L’histoire des chrétiens assyro-chaldéens de la région d’Ourmia1 et du Hakkari ottoman au tournant des xixe et xxe siècles est indissociable de celle des populations qui échangeaient depuis des siècles « le pain et le sel », à la croisée des empires iranien, russe et ottoman et dont la vie fut brisée dans les massacres et les tragédies de la première guerre mondiale.

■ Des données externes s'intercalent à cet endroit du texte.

Lemma parseredirs_ok fuel s :
  (length s <= fuel)%nat -> suffix s line ->
  good (fun r => suffix r.2 s /\ words_ok (map file r.1)) (parseredirs fuel s).
Proof.
  revert s. induction fuel as [|fuel IH]; intros s Hl Hs; cbn [parseredirs];
    destruct (peek s (chr "<>")) as [b s1] eqn:Ep; destruct (peek_spec _ _ _ _ Ep) as [Hs1 Hb];
    (destruct b; [|cbn; split; [done | constructor]]).
  - destruct (Hb eq_refl) as (c & s2 & -> & _). apply suffix_length_le in Hs1. cbn in Hs1. lia.
  - destruct (gettoken s1) as [[tok w0] s2] eqn:E1.
    destruct (peek_gettoken _ _ _ _ _ _ Ep ltac:(by repeat constructor) E1) as [Hlt Hs2].
    destruct (gettoken s2) as [[t w] s3] eqn:E2. destruct (gettoken_spec _ _ _ _ E2) as (Hs3 & _ & Hw).
    destruct (Z.eqb_spec t c_a) as [->|]; cbn [negb]; [|done].
    assert (Hsl : suffix s2 line) by (by etrans). pose proof (suffix_length_le _ _ Hs3).
    eapply good_bind; [apply IH; [lia | by etrans]|]. intros [rs s4] [Hs4 Hrs]. cbn in *. split.
    + etrans; [exact Hs4|]. by etrans.
    + constructor; [|done]. destruct (tok =? 60); cbn; by apply Hw.
Qed.

Lemma parseargs_ok fuel argc s :
  (length s <= fuel)%nat -> suffix s line ->
  good (fun r => suffix r.2 s /\ words_ok r.1.1 /\ words_ok (map file r.1.2)) (parseargs fuel argc s).
Proof.
  revert argc s. induction fuel as [|fuel IH]; intros argc s Hl Hs; cbn [parseargs];
    destruct (peek s (chr "|)&;")) as [b s1] eqn:Ep; destruct (peek_spec _ _ _ _ Ep) as [Hs1 _];
    (destruct b; [cbn; split_and!; [done | constructor..]|]);
    destruct (gettoken s1) as [[tok w] s2] eqn:E1; destruct (gettoken_spec _ _ _ _ E1) as (Hs2 & Hlt & Hw);
    pose proof (suffix_length_le _ _ Hs1) as Hl1;
    (destruct (Z.eqb_spec tok 0) as [->|H0]; [cbn; split_and!; [by etrans | constructor..]|]);
    specialize (Hlt H0);
    (destruct (Z.eqb_spec tok c_a) as [->|]; cbn [negb]; [|done]);
    (destruct (MAXARGS <=? S argc)%nat; [done|]).
  - lia.
  - assert (Hsl : suffix s2 line) by (etrans; [exact Hs2|]; by etrans).
    eapply good_bind; [apply (parseredirs_ok (length s2)); done|]. intros [rs1 s3] [Hs3 Hrs1]. cbn in Hs3, Hrs1.
    pose proof (suffix_length_le _ _ Hs3).
    eapply good_bind; [apply IH; [lia | by etrans]|]. intros [[ws rs2] s4] (Hs4 & Hws & Hrs2). cbn in *.
    split_and!.
    + etrans; [exact Hs4|]. etrans; [exact Hs3|]. by transitivity s1.
    + constructor; [apply Hw; [done | by transitivity s] | done].
    + rewrite map_app. by apply Forall_app.
Qed.

Lemma parsebacks_ok fuel c s :
  (length s <= fuel)%nat -> words_ok (all_words c) ->
  good (fun r => suffix r.2 s /\ words_ok (all_words r.1)) (parsebacks fuel c s).
Proof.
  revert c s. induction fuel as [|fuel IH]; intros c s Hl Hc; cbn [parsebacks];
    destruct (peek s (chr "&")) as [b s1] eqn:Ep; destruct (peek_spec _ _ _ _ Ep) as [Hs1 Hb]; (destruct b; [|done]).
  - destruct (Hb eq_refl) as (x & s2 & -> & _). apply suffix_length_le in Hs1. cbn in Hs1. lia.
  - destruct (gettoken s1) as [[tok w] s2] eqn:E1.
    destruct (peek_gettoken _ _ _ _ _ _ Ep ltac:(by repeat constructor) E1) as [Hlt Hs2].
    specialize (IH (BACK c) s2 ltac:(lia) Hc). destruct (parsebacks fuel (BACK c) s2) as [[c' s3]|e]; [|done].
    cbn in *. destruct IH as [Hs3 Hw]. split; [by etrans | done].
Qed.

Au début du xixe siècle, les chrétiens assyro-chaldéens d’Ourmia relevaient de l’Église chaldéenne et de l’Église syrienne d’Orient, Église qui s’enracina dans l’Iran sassanide (224-651) lors de synodes réunis à Séleucie Ctésiphon, sur le Tigre, entre 399 et 420 de l’ère chrétienne. L’Église d’Orient, de langue syriaque, dérivée de l’araméen parlé dans le petit royaume d’Édesse, se démarqua des Églises de langue et de tradition grecques en adoptant, dans les querelles christologiques des ive et ve siècles, les concepts diophysites (deux qnome) de Théodore de Mopsueste (350-428), dont Nestorius, patriarche de Constantinople de 428 à 431 avait été l’un des étudiants. Aussi l’Église syrienne d’Orient fut-elle improprement désignée comme nestorienne2. Les luttes entre les empires sassanide et romain, puis byzantin, accentuèrent les divergences entre catholicos et patriarches des différentes Églises : l’Église syrienne d’Orient se développa à l’est de l’Euphrate d’où elle essaima jusqu’en Chine et jusqu’au sud de l’Inde. Les chrétiens passèrent sous la domination de dynasties musulmanes au cours du premier siècle de l’hégire (vne siècle de l’ère chrétienne) : ils furent tolérés et protégés en tant que gens du livre. Ils jouèrent un grand rôle auprès des califes abbassides jusqu’à la prise de Bagdad par les Mongols en 1258 ; puis ils furent tour à tour soutenus et persécutés par les Ilkhanides mongols qui s’établirent en Azerbaïdjan, autour de Tabriz et de Maragheh, dans la seconde moitié du xme siècle et au début du xive siècle. Les attaques de Tamerlan à la fin du xive siècle les obligèrent à se replier dans les montagnes kurdes. Ils y adoptèrent la structure tribale environnante et le patriarche de l’Église d’Orient fut porté à la tête des tribus Assori/assyriennes. Au xvie siècle, des chrétiens réunis autour de Jean Soulaqa menèrent des ouvertures en direction de l’Église catholique romaine ; ils initièrent ainsi une rupture ...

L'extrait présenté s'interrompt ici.